29. Suppose \(M\), \(N\), \(M_x\), and \(N_y\) are continuous for all \((x,y)\), and \(\mu=\mu(x,y)\) is an integrating factor for \[M(x,y)dx+N(x,y)dy=0.\tag{A}\]

Assume that \(\mu_x\) and \(\mu_y\) are continuous for all \((x,y)\), and suppose \(y=y(x)\) is a differentiable function such that \(\mu(x,y(x))=0\) and \(\mu_x(x,y(x))\ne0\) for all \(x\) in some interval \(I\). Show that \(y\) is a solution of (A) on \(I\).

30. According to Theorem 2.1.2, the general solution of the linear nonhomogeneous equation \[y'+p(x)y=f(x)\tag{A}\]

is \[y=y_{1}x\left( c+\int f(x)/y_{1}(x) dx \right),\tag{B}\]

where \(y_1\) is any nontrivial solution of the complementary equation \(y'+p(x)y=0\). In this exercise we obtain this conclusion in a different way. You may find it instructive to apply the method suggested here to solve some of the exercises in Section 2.1.

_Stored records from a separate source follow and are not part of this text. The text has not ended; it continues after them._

(** C3: the metric [constructor] is none of avg, sum and count, yet the
    request is not rejected: the lookup in [allowedMetrics] finds the
    inherited property, the aggregation is sent to the store with the text
    of that function as its operator, and the answer is never the 400. *)
Theorem search_inherited_metric_reaches_store :
  forall (State : Type) (exec : StoreOp -> State -> Settled * State) (s : State),
    let request :=
      analytics.search (Some "vendor_id") (Some "constructor") (Some "score") in
    JS.assoc "constructor" analytics.allowedMetrics = None
    /\ calls exec request s
       = [ PotionAggregate
             [ Group (EStr "$vendor_id")
                 [ ("result", ("function Object() { [native code] }", EStr "$score")) ] ] ]
    /\ statusOf (outcome exec request s) <> Some 400
    /\ statusOf (outcome Demo.exec request Demo.store) = Some 500.
Proof.
  intros State exec s request. split; [reflexivity|].
  unfold request, analytics.search. cbn [JS.get JS.toString JS.assoc analytics.allowedMetrics].
  cbn -[catching Demo.exec Demo.store]. unfold catching.
  rewrite calls_await, outcome_await.
  destruct (exec _ s) as [[v|e] s']; cbn [fst snd];
    (split; [reflexivity|]); (split; [|reflexivity]); discriminate.
Qed.

(** ** Equality and order of stored values *)

Lemma Qcompare_refl_eq : forall q : Q, Qcompare q q = Eq.
Proof. intro q. apply Qeq_alt. apply Qeq_refl. Qed.

Lemma Num_compare_antisym :
  forall a b, Num.compare b a = option_map CompOpp (Num.compare a b).
Proof.
  intros a b. unfold Num.compare.
  destruct (Num.exact a) as [|sa|qa], (Num.exact b) as [|sb|qb]; cbn;
    try reflexivity.
  - destruct sa, sb; reflexivity.
  - destruct sa; reflexivity.
  - destruct sb; reflexivity.
  - rewrite <- Qcompare_antisym. reflexivity.
Qed.

Lemma Num_eqb_refl : forall a, Num.eqb a a = true.
Proof.
  intro a. unfold Num.eqb, Num.compare, Num.isNaN.
  destruct (Num.exact a) as [|s|q]; cbn.
  - reflexivity.
  - destruct s; reflexivity.
  - rewrite Qcompare_refl_eq. reflexivity.
Qed.

Lemma Num_eqb_sym : forall a b, Num.eqb a b = Num.eqb b a.
Proof.
  intros a b. unfold Num.eqb. rewrite (Num_compare_antisym a b).
  destruct (Num.compare a b) as [[| |]|]; cbn; try reflexivity.
  apply andb_comm.
Qed.

Lemma Num_eqb_true :
  forall a b, Num.eqb a b = true <-> sameValue (Num.exact a) (Num.exact b).
Proof.
  intros a b. unfold Num.eqb, Num.compare, Num.isNaN, sameValue.
  destruct (Num.exact a) as [|sa|qa], (Num.exact b) as [|sb|qb]; cbn;
    try (split; [discriminate | contradiction]);
    try (split; [reflexivity | intros _; exact I]).
  - split; [intros _; exact I | reflexivity].
  - destruct sa, sb; split; intro H; (reflexivity || discriminate).
  - destruct sa; split; (discriminate || contradiction).
  - destruct sb; split; (discriminate || contradiction).
  - rewrite Qeq_alt. destruct (qa ?= qb)%Q; split; intro H; (reflexivity || discriminate).
Qed.

Lemma Num_eqb_trans :
  forall a b c, Num.eqb a b = true -> Num.eqb b c = true -> Num.eqb a c = true.
Proof.
  intros a b c. rewrite !Num_eqb_true. unfold sameValue.
  destruct (Num.exact a), (Num.exact b), (Num.exact c);
    try contradiction; try (intros; exact I); try congruence.
  apply Qeq_trans.
Qed.

Lemma Num_eqb_zero : forall n, Num.eqb n (Int 0) = Num.isZero n.
Proof.
  intro n. unfold Num.eqb, Num.compare, Num.isZero, Num.isNaN.
  destruct (Num.exact n) as [|s|q]; cbn.
  - reflexivity.
  - destruct s; reflexivity.
  - change (inject_Z 0) with 0%Q.
    destruct (Qeq_bool q 0) eqn:E.
    + apply Qeq_bool_iff, Qeq_alt in E. rewrite E. reflexivity.
    + destruct (q ?= 0)%Q eqn:C; try reflexivity.
      apply Qeq_alt, Qeq_bool_iff in C. congruence.
Qed.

- Rewrite (A) as \[[p(x)y-f(x)]dx +dy =0,\tag{C}\] and show that \(\mu=\pm e^{\int p(x)\,dx}\) is an integrating factor for (C).
- Multiply (A) through by \(\mu=\pm e^{\int p(x)\,dx}\) and verify that the resulting equation can be rewritten as \[(\mu(x)y)'=\mu(x)f(x).\] Then integrate both sides of this equation and solve for \(y\) to show that the general solution of (A) is \[y={1\over\mu(x)}\left(c+\int f(x)\mu(x)\,dx\right).\] Why is this form of the general solution equivalent to (B)?